Stored data entries
Lemma set_info_equiv clk st1 st2 peer identify st1' :
  (forall i, peers st1 !! peer = Some i -> map_Forall (fun a _ => ends_in_p2p a) (addresses i)) ->
  book_equiv st1 st2 -> set_info (HO := HO1) clk st1 peer identify ↓ st1' ->
  exists st2', set_info (HO := HO2) clk st2 peer identify ↓ st2' /\ book_equiv st1' st2'.
Proof.
  intros Hp [Hs Ha He] E.
  assert (Hpe : peers st2 = peers st1) by (by rewrite Hs).
  destruct (peers st1 !! peer) as [info|] eqn:Ei; cycle 1.
  { unfold set_info in *. rewrite Ei in E. injection E as <-. exists st2. rewrite Hpe, Ei. split; [done|]. by split. }
  specialize (Hp info eq_refl).
  destruct (set_info_spec (HO := HO1) clk st1 peer identify info Ei Hp) as (o1 & i1 & Hn1 & Hd1 & E1 & Hi1 & Ha1).
  destruct (set_info_spec (HO := HO2) clk st2 peer identify info ltac:(by rewrite Hpe) Hp)
    as (o2 & i2 & Hn2 & Hd2 & E2 & Hi2 & Ha2).
  rewrite E in E1. injection E1 as ->. eexists. split; [exact E2|].
  assert (Ho : o1 ≡ₚ o2).
  { apply NoDup_Permutation; [done..|]. intros a. rewrite Hd1, Hd2. by rewrite Hs. }
  assert (Hii : i1 = i2).
  { rewrite Hi1, Hi2. f_equal. apply map_eq. intros b. rewrite Ha1, Ha2. rewrite Hs.
    assert (Hb : b ∈ o1 <-> b ∈ o2) by (by rewrite Ho). repeat case_decide; tauto || done. }
  rewrite Hii. apply notify_proper; [|done]. apply put_info_proper; [|done..].
  split; [rewrite Hs; done| |exact He]. cbn. apply Permutation_app; [done|]. apply fmap_Permutation.
  rewrite Ho. rewrite Hs. done.
Qed.

(** Operations that do not take from the queues. *)
Definition only_queues (op : book_op) : bool :=
  match op with OpPoll _ _ | OpReceivers _ => false | _ => true end.

Lemma exec_equiv B op st1 st2 st1' :
  book_wf B st1 -> only_queues op = true -> book_equiv st1 st2 -> exec (HO := HO1) op st1 ↓ st1' ->
  exists st2', exec (HO := HO2) op st2 ↓ st2' /\ book_equiv st1' st2'.
Proof.
  intros Hwf Ho H. destruct op; try done; cbn [exec].
  - apply (respects_ret (fun st => dial st peer)); [apply dial_equiv|done].
  - apply (respects_ret (fun st => dial_address st peer a)); [apply dial_address_equiv|done].
  - by apply add_address_respects.
  - apply (respects_ret (fun st => remove_address st peer a)); [apply remove_address_equiv|done].
  - intros [= <-]. eexists. split; [done|]. by apply prune_peers_equiv.
  - apply (respects_ret (fun st => connection_closed now st peer cp num_established error));
      [apply connection_closed_equiv|done].
  - by apply set_rtt_respects.
  - apply set_info_equiv; [|done]. intros i Hi. by apply (bw_peers _ _ Hwf _ _ Hi).
  - apply (respects_ret (fun st => swarm_events st tx)); [|done]. intros ???. by apply swarm_events_equiv.
  - apply (respects_ret (fun st => notify st event)); [|done]. intros ???. by apply notify_proper.
  - by apply on_swarm_event_respects.
Qed.

(** Each operation is one the swarm can ask for in the state it is asked in. *)
Fixpoint admissible_run (B : Z) (st : AddressBook) (ops : list book_op) : Prop :=
  match ops with
  | [] => True
  | op :: ops => admissible B st op /\ forall st', exec (HO := HO1) op st ↓ st' -> admissible_run B st' ops
  end.

(** C13: the iteration order of hash maps does not matter.  Two address books that are
    equal up to the order of queued dials and of events, and whose hash maps iterate
    in different orders, are still equal in this sense after any sequence of requests,
    reports and events: same tables, listeners, external addresses, delayed dials and
    metrics; the same dials and events, possibly in another order.  Clients get the
    same information about every peer and the same lists up to order. *)
Theorem hash_order_irrelevant B ops st1 st2 st1' :
  book_wf B st1 -> book_equiv st1 st2 -> forallb only_queues ops = true -> admissible_run B st1 ops ->
  foldM (fun st op => exec (HO := HO1) op st) st1 ops ↓ st1' ->
  exists st2', foldM (fun st op => exec (HO := HO2) op st) st2 ops ↓ st2' /\ book_equiv st1' st2' /\
    (forall p, peer_info st2' p = peer_info st1' p) /\
    svc_peers (HO := HO1) st1' ≡ₚ svc_peers (HO := HO2) st2' /\
    svc_listeners (HO := HO1) st1' ≡ₚ svc_listeners (HO := HO2) st2' /\
    svc_connections (HO := HO1) st1' ≡ₚ svc_connections (HO := HO2) st2'.
Proof.
  revert st1 st2. induction ops as [|op ops IH]; intros st1 st2 Hwf H Ho Hadm E; cbn in *.
  - injection E as <-. exists st2. destruct (be_reads _ _ H) as (_ & _ & _ & _ & Hl & Hp & _).
    unfold peer_info, svc_peers, svc_listeners, svc_connections. rewrite Hl, Hp. split_and!; [done|done|done|..].
    + apply fmap_Permutation, map_iter_perm.
    + unfold set_iter. by rewrite !hash_order_perm.
    + rewrite (map_iter_perm (peers st1)). apply mbind_perm. intros [p i].
      apply fmap_Permutation, map_iter_perm.
  - apply andb_prop in Ho as [Ho1 Ho2]. destruct Hadm as [Hop Hadm]. outcome_inv.
    destruct (exec_equiv B op st1 st2 x) as (y & Ey & Hy); [done..|].
    destruct (exec_total (HO := HO1) B op st1 Hwf Hop) as (x0 & Ex & Hwf0 & _).
    match goal with E : exec (HO := HO1) op st1 ↓ _ |- _ => pose proof E as E1; rewrite E1 in Ex; injection Ex as <- end.
    rewrite Ey. cbn. apply (IH x y); auto.
Qed.
End TwoOrders.

Section HashEquivWitness.
Import Demo.

(** One hash map iterates backwards. *)
Definition backwards : HashOrder := {| hash_order := fun A l => reverse l |}.
Lemma backwards_laws : HashOrderLaws (H := backwards).
Proof. split. intros A l. apply reverse_Permutation. Qed.

(** Bob connects and tells his addresses; later peers are pruned. *)
Definition bob_visits : list book_op :=
  [OpOnSwarmEvent (fun _ => at_ns 10) zeros (FromSwarm.ConnectionEstablished bob incoming 0);
   OpSetInfo noon bob bobs_identify;
   OpPrunePeers (at_ns 1000) (from_secs 1)].
Definition visited := foldM (fun st op => exec (HO := sim_order) op st) fresh bob_visits.

Lemma hash_order_irrelevant_witness : exists st2,
  foldM (fun st op => exec (HO := backwards) op st) fresh bob_visits ↓ st2 /\
  actions (run visited) ≡ₚ actions st2.
Proof.
  destruct (hash_order_irrelevant sim_order backwards (HL1 := sim_order_laws) (HL2 := backwards_laws) 0
    bob_visits fresh fresh (run visited)) as (st2 & E & H & _).
  - apply book_new_wf.
  - reflexivity.
  - reflexivity.
  - split; [intros H; discriminate H|]. intros st' _. split; [exact I|]. intros st'' _. split; [exact I|].
    intros st3 _. exact I.
  - apply run_done. vm_compute. reflexivity.
  - exists st2. split; [exact E|]. apply (be_actions _ _ H).
Defined.
End HashEquivWitness.
Lemma node_step_wf n n' : node_wf n -> node_step n n' -> node_wf n'.
Proof.
  intros Hwf Hst. destruct Hst as [n H|n H|n H|n|n H1 H2|n rt' [f H1] H2 H3|n rt' H].
  - by apply clone_wf.
  - by apply drop_ipfs_wf.
  - exact Hwf.
  - exact Hwf.
  - by apply drop_future_wf.
  - unfold cmd_senders in H2. rewrite H1 in H2. lia.
  - destruct Hwf as (Hs & Hn & Hf1 & Hf2). split_and!; [| | |done].
    + apply (storage_ok_ext n); [done..| |done]. apply H. by right.
    + apply (network_ok_ext n); [done..| |done]. apply H. by left.
    + cbn. rewrite H by (by left). done.
Qed.

Lemma node_steps_wf n n' : node_wf n -> rtc node_step n n' -> node_wf n'.
Proof. induction 2; eauto using node_step_wf. Qed.

(** The network task never sees the end of its commands: it holds a sender. *)
Lemma commands_never_close n : is_Some (swarm_future n) -> 0 < cmd_senders n.
Proof. intros [f H]. unfold cmd_senders. rewrite H. lia. Qed.
End LifetimeSteps.

(** ** Properties *)
Section LifetimeProps.
Context `{F : Features} `{R : Runtimes} {RL : RuntimeLaws}.
Context (gc_loop swarm_loop : Future unit).
Context `{P : Profile} `{C : Chrono} `{L : Libp2p} `{Ch : Channels} `{HO : HashOrder}.
Context `{Pr : !Protocols} `{CC : !CommandChannel} `{BS : !BlockStores}.
Context `{Sw : !SwarmOps} `{Bu : !Builders} {SF : StoreFiles}.

Definition bitswap_enabled (config : IpfsConfig) : bool :=
  bool_decide (is_Some (nc_bitswap (config_network config))).

(** A node that was just started, with two tasks that were not there before. *)
Definition just_started (e : Executor) (config : IpfsConfig) (rt0 : Rt) (n : Node)
    (swarm_id gc_id : TaskId) : Prop :=
  swarm_id <> gc_id /\ ~ scheduled rt0 swarm_id /\ ~ scheduled rt0 gc_id /\
  node_wf e swarm_id gc_id (bitswap_enabled config) n /\ ipfs_refs n = 1 /\
  forall j, scheduled (n_rt n) j <-> j = swarm_id \/ j = gc_id \/ scheduled rt0 j.

Lemma spawn_swarm_started e config s h gc_id rt0 rt1 n :
  spawned rt0 rt1 gc_id -> managed e h gc_id -> s = mkInner (Some h) ->
  spawn_swarm swarm_loop e (bitswap_enabled config) s rt1 = Done n ->
  exists swarm_id, just_started e config rt0 n swarm_id gc_id.
Proof.
  intros [Hn1 Hs1] Hm -> E. unfold spawn_swarm in E. pose proof (spawn_cases e swarm_loop rt1) as Hc.
  destruct (spawn e swarm_loop rt1) as [[rt2 t]|]; [|done]. cbn in E. injection E as <-.
  destruct Hc as (_ & He & _ & i & Hi & [Hn2 Hs2] & Hb). exists i.
  assert (i <> gc_id) by (intros ->; apply Hn2, Hs1; by left).
  assert (Hi2 : scheduled rt2 i) by (apply Hs2; by left).
  assert (Hg2 : scheduled rt2 gc_id) by (apply Hs2; right; apply Hs1; by left).
  split_and!; [done| |done| |done|].
  - intros H'. apply Hn2, Hs1. by right.
  - split_and!; [| |done|by intros f [= <-]]; unfold storage_ok, network_ok; cbn.
    + split; [|done]. exists h. done.
    + split; [|done]. exists t. done.
  - intros j. cbn. rewrite Hs2, Hs1. done.
Qed.

(** What [new0] does to the tasks, on each of its ways out. *)
Lemma new0_cases e config fs rt0 :
  match new0 gc_loop swarm_loop e config fs rt0 with
  | Done (_, rt', Ok (_, _, n)) => n_rt n = rt' /\ exists swarm_id gc_id,
      just_started e config rt0 n swarm_id gc_id
  | Done (_, rt', Err _) => abort_stops e = true -> forall j, scheduled rt' j <-> scheduled rt0 j
  | Panic _ => can_spawn e rt0 = false
  end.
Proof.
  unfold new0. destruct (open _ fs) as [fs1 [[stg own]|err]]; [|done].
  unfold spawn_gc. pose proof (spawn_cases e gc_loop rt0) as Hc.
  destruct (spawn e gc_loop rt0) as [[rt1 h]|w]; [|done]. cbn.
  destruct Hc as (Hcan & He & Hin & gc_id & Hi & Hsp & Hb).
  destruct (service_new _) as [[[svc beh] net]|err].
  - fold (bitswap_enabled config).
    destruct (spawn_swarm swarm_loop e (bitswap_enabled config) (mkInner (Some h)) rt1) as [n|w] eqn:E; cbn.
    + split; [done|]. eapply spawn_swarm_started in E as [swarm_id Hj]; [|done..]. by eauto.
    + unfold spawn_swarm in E. pose proof (spawn_cases e swarm_loop rt1) as Hc'.
      destruct (spawn e swarm_loop rt1) as [[rt2 t]|w']; [done|].
      destruct e; cbn in *; congruence.
  - intros Ha j. unfold drop_inner. cbn. rewrite (abort_exact e h rt1 gc_id) by done.
    destruct Hsp as [Hn Hs]. rewrite Hs. naive_solver.
Qed.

- Requirement
Where a line of the records has the string "tasks", copy that line.

- Completed exercise
(** A node that was just started, with two tasks that were not there before. *)
(** What [new0] does to the tasks, on each of its ways out. *)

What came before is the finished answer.